> _HOW TO COMPLETE THIS TASK_
Stop after the line containing "claimed o tr → KGetSts (inl (Some"; retype every line of the data before it exactly, starting from the first.

-------------------------

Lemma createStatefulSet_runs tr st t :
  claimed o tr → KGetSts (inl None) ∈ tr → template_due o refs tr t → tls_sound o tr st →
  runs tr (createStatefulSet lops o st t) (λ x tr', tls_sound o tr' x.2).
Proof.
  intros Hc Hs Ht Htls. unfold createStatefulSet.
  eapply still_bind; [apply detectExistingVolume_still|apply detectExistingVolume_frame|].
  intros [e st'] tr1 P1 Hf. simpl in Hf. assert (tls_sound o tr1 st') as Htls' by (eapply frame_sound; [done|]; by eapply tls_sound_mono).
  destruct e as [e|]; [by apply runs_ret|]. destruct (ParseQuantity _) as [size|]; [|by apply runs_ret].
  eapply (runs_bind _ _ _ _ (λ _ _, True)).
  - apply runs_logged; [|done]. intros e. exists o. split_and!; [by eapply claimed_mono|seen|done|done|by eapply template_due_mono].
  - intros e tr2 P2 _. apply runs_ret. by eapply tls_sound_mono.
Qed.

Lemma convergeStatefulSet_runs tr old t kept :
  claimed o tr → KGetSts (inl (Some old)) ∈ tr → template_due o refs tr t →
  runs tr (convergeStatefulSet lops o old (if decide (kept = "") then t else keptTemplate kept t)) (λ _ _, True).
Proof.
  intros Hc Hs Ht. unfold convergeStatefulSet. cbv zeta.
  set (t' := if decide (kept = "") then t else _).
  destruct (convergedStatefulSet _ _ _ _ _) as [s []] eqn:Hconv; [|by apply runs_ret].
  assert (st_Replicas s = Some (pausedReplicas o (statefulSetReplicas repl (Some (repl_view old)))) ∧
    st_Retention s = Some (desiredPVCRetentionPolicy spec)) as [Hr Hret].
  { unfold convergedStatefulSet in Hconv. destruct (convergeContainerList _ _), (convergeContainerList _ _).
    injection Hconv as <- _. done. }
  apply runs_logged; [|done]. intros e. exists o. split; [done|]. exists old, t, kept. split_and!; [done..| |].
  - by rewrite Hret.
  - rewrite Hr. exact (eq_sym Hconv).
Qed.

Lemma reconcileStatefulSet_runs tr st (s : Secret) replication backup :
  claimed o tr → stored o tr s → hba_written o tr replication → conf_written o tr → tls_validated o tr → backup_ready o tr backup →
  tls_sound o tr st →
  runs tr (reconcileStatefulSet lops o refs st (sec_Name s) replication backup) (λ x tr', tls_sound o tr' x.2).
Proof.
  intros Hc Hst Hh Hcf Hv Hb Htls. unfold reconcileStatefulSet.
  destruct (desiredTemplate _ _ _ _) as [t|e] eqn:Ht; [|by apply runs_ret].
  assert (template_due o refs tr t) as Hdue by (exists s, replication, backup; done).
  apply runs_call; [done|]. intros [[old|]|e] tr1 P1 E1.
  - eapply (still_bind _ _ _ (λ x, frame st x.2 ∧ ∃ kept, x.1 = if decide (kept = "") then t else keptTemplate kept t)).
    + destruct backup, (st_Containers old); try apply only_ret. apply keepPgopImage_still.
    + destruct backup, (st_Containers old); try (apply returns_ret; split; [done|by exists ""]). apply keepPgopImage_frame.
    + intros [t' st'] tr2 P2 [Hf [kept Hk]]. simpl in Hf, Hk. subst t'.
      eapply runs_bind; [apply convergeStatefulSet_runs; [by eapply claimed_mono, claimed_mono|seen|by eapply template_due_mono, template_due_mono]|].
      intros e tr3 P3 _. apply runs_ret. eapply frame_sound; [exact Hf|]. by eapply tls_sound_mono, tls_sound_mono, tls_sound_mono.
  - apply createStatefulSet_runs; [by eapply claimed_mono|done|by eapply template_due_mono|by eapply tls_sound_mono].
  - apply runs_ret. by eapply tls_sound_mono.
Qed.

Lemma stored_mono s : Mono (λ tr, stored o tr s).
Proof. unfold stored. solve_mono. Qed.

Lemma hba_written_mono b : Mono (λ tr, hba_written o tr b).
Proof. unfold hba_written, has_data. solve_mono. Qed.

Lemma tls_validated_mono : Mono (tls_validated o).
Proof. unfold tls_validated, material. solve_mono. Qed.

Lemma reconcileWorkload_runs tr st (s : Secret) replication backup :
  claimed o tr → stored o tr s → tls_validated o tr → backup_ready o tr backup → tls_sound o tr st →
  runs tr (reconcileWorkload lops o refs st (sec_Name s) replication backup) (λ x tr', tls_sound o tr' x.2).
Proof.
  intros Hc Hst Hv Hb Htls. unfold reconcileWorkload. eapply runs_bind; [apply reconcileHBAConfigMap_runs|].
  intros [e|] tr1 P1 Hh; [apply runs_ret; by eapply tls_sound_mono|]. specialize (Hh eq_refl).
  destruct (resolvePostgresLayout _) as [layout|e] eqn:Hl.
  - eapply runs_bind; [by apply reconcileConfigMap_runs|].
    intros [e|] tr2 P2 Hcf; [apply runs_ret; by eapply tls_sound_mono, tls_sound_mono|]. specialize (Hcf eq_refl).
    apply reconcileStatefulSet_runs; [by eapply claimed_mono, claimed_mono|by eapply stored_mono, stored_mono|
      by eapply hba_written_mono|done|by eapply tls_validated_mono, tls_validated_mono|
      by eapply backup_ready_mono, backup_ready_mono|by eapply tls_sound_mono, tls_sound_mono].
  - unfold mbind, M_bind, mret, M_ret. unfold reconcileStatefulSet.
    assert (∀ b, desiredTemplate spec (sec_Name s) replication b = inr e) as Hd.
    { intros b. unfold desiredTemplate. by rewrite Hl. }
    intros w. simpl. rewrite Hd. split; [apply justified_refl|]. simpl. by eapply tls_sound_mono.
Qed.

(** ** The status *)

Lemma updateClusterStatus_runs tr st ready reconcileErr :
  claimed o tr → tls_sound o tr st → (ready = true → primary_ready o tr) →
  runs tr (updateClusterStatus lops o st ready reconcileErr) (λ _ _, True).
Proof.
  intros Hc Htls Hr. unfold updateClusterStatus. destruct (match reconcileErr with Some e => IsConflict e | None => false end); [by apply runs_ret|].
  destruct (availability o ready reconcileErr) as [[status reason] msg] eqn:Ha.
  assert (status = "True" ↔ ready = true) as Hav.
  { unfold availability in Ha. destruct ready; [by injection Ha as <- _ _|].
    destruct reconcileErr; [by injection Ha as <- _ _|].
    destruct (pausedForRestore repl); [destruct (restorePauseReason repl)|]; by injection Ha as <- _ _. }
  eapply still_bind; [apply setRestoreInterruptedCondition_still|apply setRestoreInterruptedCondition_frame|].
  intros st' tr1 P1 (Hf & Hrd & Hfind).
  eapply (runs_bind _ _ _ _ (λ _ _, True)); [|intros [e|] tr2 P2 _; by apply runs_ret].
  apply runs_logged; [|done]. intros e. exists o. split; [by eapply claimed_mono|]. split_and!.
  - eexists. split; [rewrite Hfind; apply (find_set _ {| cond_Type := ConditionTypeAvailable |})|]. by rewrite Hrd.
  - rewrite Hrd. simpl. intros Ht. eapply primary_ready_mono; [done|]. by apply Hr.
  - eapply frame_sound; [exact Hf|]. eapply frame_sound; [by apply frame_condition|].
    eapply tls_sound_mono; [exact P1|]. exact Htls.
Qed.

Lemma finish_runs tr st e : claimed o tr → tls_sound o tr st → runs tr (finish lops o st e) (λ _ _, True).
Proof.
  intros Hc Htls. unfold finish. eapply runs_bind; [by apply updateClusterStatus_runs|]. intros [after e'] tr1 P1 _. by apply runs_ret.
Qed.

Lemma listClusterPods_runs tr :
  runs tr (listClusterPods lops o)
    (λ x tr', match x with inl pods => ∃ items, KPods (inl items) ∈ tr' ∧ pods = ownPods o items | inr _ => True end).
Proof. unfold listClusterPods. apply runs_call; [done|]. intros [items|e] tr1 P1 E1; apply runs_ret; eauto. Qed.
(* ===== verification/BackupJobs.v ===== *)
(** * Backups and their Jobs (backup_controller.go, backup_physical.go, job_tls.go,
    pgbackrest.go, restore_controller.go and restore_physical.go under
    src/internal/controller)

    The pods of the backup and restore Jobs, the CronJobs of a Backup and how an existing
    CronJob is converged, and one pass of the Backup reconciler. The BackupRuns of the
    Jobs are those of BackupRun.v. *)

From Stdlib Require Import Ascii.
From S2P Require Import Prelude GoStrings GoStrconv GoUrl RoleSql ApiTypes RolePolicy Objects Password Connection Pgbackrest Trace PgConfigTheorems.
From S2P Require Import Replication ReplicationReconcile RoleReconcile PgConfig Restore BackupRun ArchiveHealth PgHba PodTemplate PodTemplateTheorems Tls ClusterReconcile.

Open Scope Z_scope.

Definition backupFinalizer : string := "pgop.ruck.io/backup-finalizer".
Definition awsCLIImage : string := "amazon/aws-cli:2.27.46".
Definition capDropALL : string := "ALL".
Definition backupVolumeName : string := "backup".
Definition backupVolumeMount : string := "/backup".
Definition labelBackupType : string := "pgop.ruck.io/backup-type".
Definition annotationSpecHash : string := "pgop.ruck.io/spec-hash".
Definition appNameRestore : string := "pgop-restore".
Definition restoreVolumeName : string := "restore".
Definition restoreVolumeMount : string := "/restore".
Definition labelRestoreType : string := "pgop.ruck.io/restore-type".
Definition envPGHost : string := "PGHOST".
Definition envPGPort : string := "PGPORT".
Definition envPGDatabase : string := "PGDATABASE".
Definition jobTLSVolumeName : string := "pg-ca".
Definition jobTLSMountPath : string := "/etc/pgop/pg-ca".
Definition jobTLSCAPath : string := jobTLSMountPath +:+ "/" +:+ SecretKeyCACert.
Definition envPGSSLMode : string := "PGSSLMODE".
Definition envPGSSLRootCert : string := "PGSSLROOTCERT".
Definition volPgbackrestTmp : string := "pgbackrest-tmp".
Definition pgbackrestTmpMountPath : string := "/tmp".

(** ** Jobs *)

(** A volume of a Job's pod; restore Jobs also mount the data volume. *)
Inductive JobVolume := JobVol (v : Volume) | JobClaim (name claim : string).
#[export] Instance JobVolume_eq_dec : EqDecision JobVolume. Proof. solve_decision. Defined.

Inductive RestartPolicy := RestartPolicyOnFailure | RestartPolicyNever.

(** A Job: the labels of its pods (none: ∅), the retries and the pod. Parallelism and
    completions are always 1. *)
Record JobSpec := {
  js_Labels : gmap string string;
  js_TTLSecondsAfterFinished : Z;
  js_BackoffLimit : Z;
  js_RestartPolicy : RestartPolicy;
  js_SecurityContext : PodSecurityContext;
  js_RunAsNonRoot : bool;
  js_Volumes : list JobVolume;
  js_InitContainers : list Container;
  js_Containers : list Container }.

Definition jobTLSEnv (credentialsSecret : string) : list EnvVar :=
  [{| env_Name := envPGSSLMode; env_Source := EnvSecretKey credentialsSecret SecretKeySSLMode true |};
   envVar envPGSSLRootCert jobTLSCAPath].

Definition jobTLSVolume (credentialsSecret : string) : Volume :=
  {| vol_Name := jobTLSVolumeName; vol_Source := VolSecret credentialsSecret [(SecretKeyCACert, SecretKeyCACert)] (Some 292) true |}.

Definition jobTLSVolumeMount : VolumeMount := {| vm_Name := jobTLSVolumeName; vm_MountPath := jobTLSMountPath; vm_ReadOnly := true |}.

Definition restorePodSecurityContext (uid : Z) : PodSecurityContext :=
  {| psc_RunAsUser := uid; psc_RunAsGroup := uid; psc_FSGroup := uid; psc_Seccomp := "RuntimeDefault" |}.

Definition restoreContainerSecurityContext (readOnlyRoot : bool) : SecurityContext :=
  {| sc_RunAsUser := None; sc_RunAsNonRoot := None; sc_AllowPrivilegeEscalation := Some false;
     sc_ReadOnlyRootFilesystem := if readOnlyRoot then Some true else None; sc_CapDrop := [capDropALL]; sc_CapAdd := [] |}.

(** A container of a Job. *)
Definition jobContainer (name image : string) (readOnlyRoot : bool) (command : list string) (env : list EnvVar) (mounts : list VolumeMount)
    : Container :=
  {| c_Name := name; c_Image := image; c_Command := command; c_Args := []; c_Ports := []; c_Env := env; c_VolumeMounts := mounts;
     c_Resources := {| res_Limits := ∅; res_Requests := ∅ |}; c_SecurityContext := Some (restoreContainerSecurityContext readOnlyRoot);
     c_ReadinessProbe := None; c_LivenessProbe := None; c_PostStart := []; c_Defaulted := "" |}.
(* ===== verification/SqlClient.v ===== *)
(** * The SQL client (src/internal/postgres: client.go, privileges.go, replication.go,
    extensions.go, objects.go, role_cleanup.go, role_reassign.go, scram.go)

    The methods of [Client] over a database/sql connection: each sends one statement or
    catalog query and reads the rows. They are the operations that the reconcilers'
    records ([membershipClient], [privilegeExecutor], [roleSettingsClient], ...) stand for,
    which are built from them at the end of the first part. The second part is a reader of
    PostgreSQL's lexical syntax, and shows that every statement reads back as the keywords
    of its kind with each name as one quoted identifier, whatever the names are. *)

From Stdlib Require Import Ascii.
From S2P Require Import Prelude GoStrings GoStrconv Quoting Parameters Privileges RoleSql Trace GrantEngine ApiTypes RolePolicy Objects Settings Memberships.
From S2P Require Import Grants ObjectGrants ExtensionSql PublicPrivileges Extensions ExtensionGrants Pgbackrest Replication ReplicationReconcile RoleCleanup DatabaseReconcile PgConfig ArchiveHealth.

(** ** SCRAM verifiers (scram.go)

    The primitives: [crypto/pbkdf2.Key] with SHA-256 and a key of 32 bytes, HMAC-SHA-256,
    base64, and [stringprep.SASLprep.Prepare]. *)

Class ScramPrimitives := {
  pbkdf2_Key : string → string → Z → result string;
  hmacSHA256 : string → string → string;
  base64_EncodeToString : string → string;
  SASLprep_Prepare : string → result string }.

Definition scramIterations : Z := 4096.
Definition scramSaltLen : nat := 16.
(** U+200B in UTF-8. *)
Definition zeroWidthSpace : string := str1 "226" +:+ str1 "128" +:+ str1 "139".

-------------------------

> _WRITTEN RESPONSE_
Lemma createStatefulSet_runs tr st t :
  claimed o tr → KGetSts (inl None) ∈ tr → template_due o refs tr t → tls_sound o tr st →
  runs tr (createStatefulSet lops o st t) (λ x tr', tls_sound o tr' x.2).
Proof.
  intros Hc Hs Ht Htls. unfold createStatefulSet.
  eapply still_bind; [apply detectExistingVolume_still|apply detectExistingVolume_frame|].
  intros [e st'] tr1 P1 Hf. simpl in Hf. assert (tls_sound o tr1 st') as Htls' by (eapply frame_sound; [done|]; by eapply tls_sound_mono).
  destruct e as [e|]; [by apply runs_ret|]. destruct (ParseQuantity _) as [size|]; [|by apply runs_ret].
  eapply (runs_bind _ _ _ _ (λ _ _, True)).
  - apply runs_logged; [|done]. intros e. exists o. split_and!; [by eapply claimed_mono|seen|done|done|by eapply template_due_mono].
  - intros e tr2 P2 _. apply runs_ret. by eapply tls_sound_mono.
Qed.

Lemma convergeStatefulSet_runs tr old t kept :
  claimed o tr → KGetSts (inl (Some old)) ∈ tr → template_due o refs tr t →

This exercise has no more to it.